Professor Isaac Adewole

The Association of Nigerian Physicians in America (ANPA) has started a free medical and surgical services in AMAC and Bwari area council of the Federal Capital Territory (FCT).

The Minister of Health, Prof. Isaac Adewole inaugurated the free medical programme on Friday in Abuja.

Dr Charmaine Emelife, President ANPA, said the association had mobilised over 70 providers from the United States for the outreach programme in the FCT.

She added that besides doctors, the team comprised of Nurses, Pharmacists, Laboratory Scientists, stressing that the team was in FCT to collectively provide world-class health care services.

According to her, the services will be provided at Tungan Gwazo and Jiwa communities in Abuja Municipal Area Council while the surgical services will be provided at the General Hospital Kubwa in Bwari Area Council.

She added that the goal of the programme was to ensure that a minimum of 300 cases was treated from the three centres every day including a minimum of 20 surgical cases.

She said that in 2018, the association was able to do 120 surgical cases in five days; this year, the association intended to treat 120 to 150 cases in five to six days.

Emelife said the association was made up of medical professionals from Nigeria and other medical experts who were married to Nigerians.

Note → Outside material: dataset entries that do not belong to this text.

(* ===== verification/Boot.v ===== *)
(** * Boot: from nothing to the guest's first instruction

    [Process::create], the whole of [main] behind it, and [Emu::enter_emu]: the
    state [qine] is in before any option is read, and the state of the emulator
    when the guest starts.  Every byte of the startup registers is 0xCC until it
    is set; members no constructor initialises are parameters. *)

From S2P Require Import Prelude Types Memory IdMap CmdOpts PathMapper PidMap FdMap Segment AddressSpace Sigset GuestContext Emu Host MsgHandler Loader Process Main.

(** ** [Process::create] *)

(** [memset] of the startup context. *)
Definition startup_regs_new : Regs := tabulate (fun r => wrapu (width r) 0xCCCCCCCC).

Section Boot.
Context (mmap : Z -> Z -> Z -> Z -> option Z) (modify_ldt : user_desc -> bool).
Context (mprotect : Z -> Z -> Z -> bool) (sigaltstack : Z -> Z -> bool).
Context (getcwd : cstring) (open_file : cstring -> option (list Z)) (realpath : cstring -> option cstring).
Context (garbage : Z) (isatty : Z -> bool) (main_exe : outcome cstring).
Context (sigaction : Z -> SigHandler -> Z).

(** The host's memory, its environment, its ids and its open descriptors. *)
Record Machine := mkMachine {
  m_memory : Mem;
  m_environ : list cstring;
  m_ids : host_ids;
  m_entries : list Z;
  m_scan_fd : Z
}.

(** The constructor: [m_my_pid], [m_parent_pid] and the magic pointers are not
    initialised; [p_alloc], [p_data] and the time segment do not exist yet. *)
Definition Process_new (m : Machine) : Process :=
  mkProcess (mkGuest startup_regs_new false (m_memory m)) Space_new LoadInfo_new LoadInfo_new 0 B32
    InterpreterInfo_new PathInfo_new PathMapper_new PidMap_new 0 0 None None (mkFarPointer 0 0) 0 0
    (StartupSbrk 0) 0.

Definition Boot_new (m : Machine) : Boot :=
  mkBoot 0 (Process_new m) FdMap_new (m_environ m) [] [] false [].

Definition on_boot_fds {A} (op : M FdMap A) : M Boot A := fun b =>
  let '(fds, r) := op (b_fds b) in (set_terminal fds (b_environ b) b, r).

(** [Process::initialize_pids], and the two pids it remembers. *)
Definition process_pids (h : host_ids) : M Process unit :=
  p ← get;
  let '(m, r) := initialize_pids h (p_pids p) in
  _ ← put (Process.set_pids m (p_my_pid p) (p_parent_pid p) p);
  ids ← lift r;
  match ids with
  | (Some parent, Some my) => Prelude.modify (fun p => Process.set_pids (p_pids p) my parent p)
  | _ => throw (Undefined "null pointer")
  end.

Definition initialize (m : Machine) : M Boot unit :=
  _ ← on_boot_fds (scan_host_fds (m_entries m) (m_scan_fd m) Process.nid 1 1);
  _ ← on_process (Process.on_space (Emu.init mmap sigaltstack));
  on_process (process_pids (m_ids m)).

(** [main] up to [enter_emu]. *)
Definition start_up (m : Machine) (cl : CommandLine) : M Boot unit :=
  _ ← initialize m;
  main mmap modify_ldt mprotect getcwd open_file realpath garbage isatty main_exe cl.

(** ** Entering the guest *)

Section Enter.
Context {K : Type}.

(** The emulator's view of the process; [m_sigpend] is not initialised. *)
Definition emulator (uninit_sigpend : Z) (b : Boot) (k : K) : EmuState (World K) :=
  let p := b_process b in
  mkEmu (p_guest p) (p_space p) (u32 uninit_sigpend) 0 ∅ None (p_bits p) (cs (p_load_exec p))
    (p_pids p) (p_my_pid p) (p_time_segment p) []
    (mkWorld (b_fds b) (p_paths p) (p_parent_pid p) (p_magic p) (p_time_selector p)
       (p_executed_file p) (b_self_call b) k).

(** The raised signal runs [static_handler_user] with the host's registers
    [host]; returning from it starts the guest. *)
Definition launch (current : gset Z) (host : Regs) (e : EmuState (World K)) : EmuState (World K) * outcome unit :=
  let '(e', r) := enter_emu sigaction current e in
  match r with
  | Throw x => (e', Throw x)
  | Ok _ =>
      let g := e_guest e' in
      (Emu.set_guest (static_handler_user g (mkGuest host (g_b16 g) (g_mem g))) e', Ok ())
  end.

(** The program: the emulator the guest starts under, or why it does not start. *)
Definition program (m : Machine) (cl : CommandLine)
    (uninit_sigpend : Z) (current : gset Z) (host : Regs) (k : K)
  : Boot * outcome (EmuState (World K)) :=
  let '(b, r) := start_up m cl (Boot_new m) in
  match r with
  | Throw x => (b, Throw x)
  | Ok _ =>
      let '(e, r) := launch current host (emulator uninit_sigpend b k) in
      (b, _ ← r; Ok e)
  end.
End Enter.
End Boot.
(** *** Decoding *)

Lemma matches_int nr nr' (e : St) :
  fetch e 1 SegCS (gr (e_guest e) EIP) = (e_guest e, Ok 205) ->
  fetch e 1 SegCS (gr (e_guest e) EIP + 1) = (e_guest e, Ok nr) ->
  matches_syscall nr' e = (e, Ok (if nr =? nr' then Some 2 else None)).
Proof.
  intros H1 H2. unfold matches_syscall, try_catch. rewrite (bind_Ok _ _ _ _ _ (greg_same EIP e)).
  rewrite (bind_Ok _ _ _ _ _ (on_guest_fetch _ _ _ _ _ H1)). cbn [Z.eqb Pos.eqb].
  unfold mret, M_ret, mbind at 1, M_bind at 1. cbn [Z.eqb Pos.eqb].
  rewrite (bind_Ok _ _ _ _ _ (on_guest_fetch _ _ _ _ _ H2)). by destruct (nr =? nr').
Qed.

Lemma dispatch_sigreturn b (e e' : St) :
  (match b with B32 => reg_al (e_guest e) = 7 | B16 => fetch e 2 SegSS (gr (e_guest e) ESP) = (e_guest e, Ok 7) end) ->
  sigreturn b e = (e', Ok ()) ->
  forall host_kill handle_msg,
  (match b with B32 => dispatch_syscall host_kill handle_msg | B16 => dispatch_syscall16 handle_msg end) e = (e', Ok ()).
Proof.
  intros Hn Hrun hk hm. destruct b.
  - unfold dispatch_syscall, catch_segv, try_catch. rewrite (bind_Ok get _ _ _ _ eq_refl), Hn. cbv zeta. cbn [Z.eqb Pos.eqb].
    cbn [sigreturn] in Hrun. by rewrite Hrun.
  - unfold dispatch_syscall16. rewrite (bind_Ok _ _ _ _ _ (greg_same ESP e)).
    rewrite (bind_Ok _ _ _ _ _ (on_guest_fetch _ _ _ _ _ Hn)). unfold catch_segv, try_catch. cbn [Z.eqb Pos.eqb].
    cbn [sigreturn] in Hrun. by rewrite Hrun.
Qed.

Lemma call_same b (e e' : St) :
  at_sigreturn_call b e -> same_trap e e' -> gr (e_guest e') EIP = gr (e_guest e) EIP -> at_sigreturn_call b e'.
Proof.
  intros [H1 H2] (A1 & _ & _ & _ & _ & A6 & _ & A8) Hip. unfold at_sigreturn_call. rewrite Hip.
  assert (Hf : forall n s addr v, s = SegCS \/ s = SegSS -> fetch e n s addr = (e_guest e, Ok v) ->
    fetch e' n s addr = (e_guest e', Ok v)).
  { intros n s addr v Hs Hf. apply (fetch_same e); try done. destruct Hs as [-> | ->]; by apply A8. }
  split; [by apply Hf; [left|]|]. destruct b; destruct H2 as [H2 H3].
  - split; [by apply Hf; [left|]|]. unfold reg_al in *. by rewrite A8.
  - split; [by apply Hf; [left|]|]. rewrite A8 by done. by apply Hf; [right|].
Qed.

Section Handling.
Context (host_kill : Z -> Z -> Z) (handle_msg : MsgContext -> M St unit).

Lemma trapped_sigreturn b (e : St) :
  at_sigreturn_call b e -> exists e', same_trap e e' /\
    forall e3, sigreturn b e' = (e3, Ok ()) -> trapped_syscall host_kill handle_msg e = (e3, Ok true).
Proof.
  intros [H1 H2].
  destruct (greg_set_run EIP (gr (e_guest e) EIP + 2) e) as (e' & Hs & Hsame & Hq); [tauto|].
  assert (Hskip : skip_insn 2 e = (e', Ok ())).
  { unfold skip_insn. by rewrite (bind_Ok _ _ _ _ _ (greg_same EIP e)). }
  exists e'. split; [exact Hsame|]. intros e3 Hrun. unfold trapped_syscall. destruct b; destruct H2 as [H2 H3].
  - rewrite (bind_Ok _ _ _ _ _ (matches_int 242 242 e H1 H2)). cbn [Z.eqb Pos.eqb].
    rewrite (bind_Ok _ _ _ _ _ Hskip). rewrite (bind_Ok _ _ e' e3 ()); [done|].
    apply (dispatch_sigreturn B32); [|done]. unfold reg_al in *. by rewrite Hq.
  - rewrite (bind_Ok _ _ _ _ _ (matches_int 240 242 e H1 H2)). cbn [Z.eqb Pos.eqb].
    rewrite (bind_Ok _ _ _ _ _ (matches_int 240 241 e H1 H2)). cbn [Z.eqb Pos.eqb].
    rewrite (bind_Ok _ _ _ _ _ (matches_int 240 240 e H1 H2)). cbn [Z.eqb Pos.eqb].
    rewrite (bind_Ok _ _ _ _ _ Hskip). rewrite (bind_Ok _ _ e' e3 ()); [done|].
    refine (dispatch_sigreturn B16 e' e3 _ Hrun host_kill handle_msg). rewrite Hq by done.
    destruct Hsame as (A1 & _ & _ & _ & _ & A6 & _). apply (fetch_same e); try done. by apply Hq.
Qed.

Lemma segv_body_sigreturn dump b si_code (e : St) :
  0 < si_code -> in_guest e = true -> at_sigreturn_call b e -> exists e', same_trap e e' /\
    forall e3, sigreturn b e' = (e3, Ok ()) -> segv_body dump host_kill handle_msg si_code e = (e3, Ok ()).
Proof.
  intros Hc Hg Hcall. unfold in_guest in Hg. apply negb_true_iff in Hg.
  set (h := fst (host_call (HUnblock Sigset.Host.SIGSEGV) e)).
  assert (Hh : same_trap e h) by by split_and!.
  destruct (migrate_run ES h) as (m1 & b1 & Hm1 & Hs1 & Hq1); [tauto|].
  destruct (migrate_run DS m1) as (m2 & b2 & Hm2 & Hs2 & Hq2); [tauto|].
  assert (Hs : same_trap e m2) by (etrans; [exact Hh|]; etrans; [exact Hs1|exact Hs2]).
  destruct (trapped_sigreturn b m2) as (e' & Hs' & Hrun).
  { apply (call_same b e); [done|done|]. by rewrite Hq2, Hq1. }
  exists e'. split; [by etrans|]. intros e3 H3. specialize (Hrun e3 H3). unfold segv_body.
  destruct (Z.leb_spec si_code 0); [lia|]. rewrite (bind_Ok _ _ _ _ _ (greg_same CS e)), Hg.
  rewrite (bind_Ok (host_call _) _ e h () eq_refl), (bind_Ok _ _ _ _ _ Hm1), (bind_Ok _ _ _ _ _ Hm2).
  by rewrite (bind_Ok _ _ _ _ _ Hrun).
Qed.
End Handling.

(** ** What [sigreturn] and the tail leave alone *)

Definition kept (e e' : St) : Prop := e_space e' = e_space e /\ m_time_segment e' = m_time_segment e.

#[export] Instance kept_pre : PreOrder kept.
Proof. split; [by intros e|]. intros e1 e2 e3 [] []. split; congruence. Qed.

Lemma on_guest_kept {A} (op : Translation -> M Guest A) : keeps kept (on_guest op).
Proof. intros e e' r. unfold on_guest. destruct (op _ _). by intros [= <- _]. Qed.

Lemma sigreturn_kept b : keeps kept (sigreturn b).
Proof.
  assert (H : keeps kept syscall_sigreturn).
  { unfold syscall_sigreturn, greg, greg_set. apply keeps_bind; [apply _|apply on_guest_kept|]. intros mask.
    apply keeps_bind; [apply _|by apply keeps_modify|]. intros _.
    apply keeps_bind; [apply _|apply on_guest_kept|]. intros _.
    apply keeps_bind; [apply _|apply on_guest_kept|]. intros esp. apply on_guest_kept. }
  destruct b; [exact H|]. unfold sigreturn, syscall16_sigreturn. apply keeps_bind; [apply _|apply on_guest_kept|by intros _].
Qed.

Lemma update_timesel_again now (e e' e1 : St) :
  update_timesel now e1 = (e', Ok ()) -> e_space e = e_space e1 -> m_time_segment e = m_time_segment e1 ->
  exists m, update_timesel now e = (set_guest (set_gmem m (e_guest e)) e, Ok ()).
Proof.
  unfold update_timesel, get, throw, lift, host_store, Prelude.modify, mbind, M_bind. intros H -> ->.
  destruct (segs _ !! _); [|done]. destruct (pointer _ _ _); [|done]. eexists. reflexivity.
Qed.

“All of us always worry about the health care in this country, every year we come as ANPA’s sponsored mission to provide year-round care in Nigeria,’’ she said.

Responding, Adewole said: “We do not believe or see you going abroad as essentially a brain loss but we see it as brain gain which some people call`brain circulation’.

The minister was happy with the turnout of people for the medical outreach programme at Jiwa, stressing that the experts would offer free medical services.

He admonished the FCT residents to avail themselves for the programme.

The minister maintained that the idea of the present administration was to strategically re-orient and reposition the healthcare system.

He said that over the years, the primary health care system had collapsed in the country, stressing that what the government did over the last four years was to refocus on primary health care.

“We want to rebuild the PHC system, we are committed to revitalising 10,000 PHCs, we have done over 4,000 and we are still counting.

“What we are also doing is to fund the PHCs through a unique approach; we have a funding mechanism called the Basic Health Care Provision Fund supported by World Bank, Bill and Melinda Gates Foundation and the DFID.

The minister said the fund sends money straight from the Federal Government to the PHC, adding that there was be no signatory at the commercial bank.

He added that the two signatories for the PHCs were the Head of the PHC and community leader and the PHCs would get money quarterly for the purchase of commodities.

He said it was a new beginning for the PHC system in Nigeria, stressing that the federal government would focus on tertiary health facilities and collaboration with state governments to also strengthen the secondary health facilities.

He said: “We are hoping that in the next few years the health system in Nigeria will be back to shape.

“Working with you (ANPA), we can build the human resources needed to make it more functional; we will need you not only to make this outreach but also to key into the tertiary health institution.

“Exchange ideas with our fellows there, build capacity, supply new issues and ideas so that we become up-to-date; we are ready to do our beat in order to make it happen,’’ the minister said.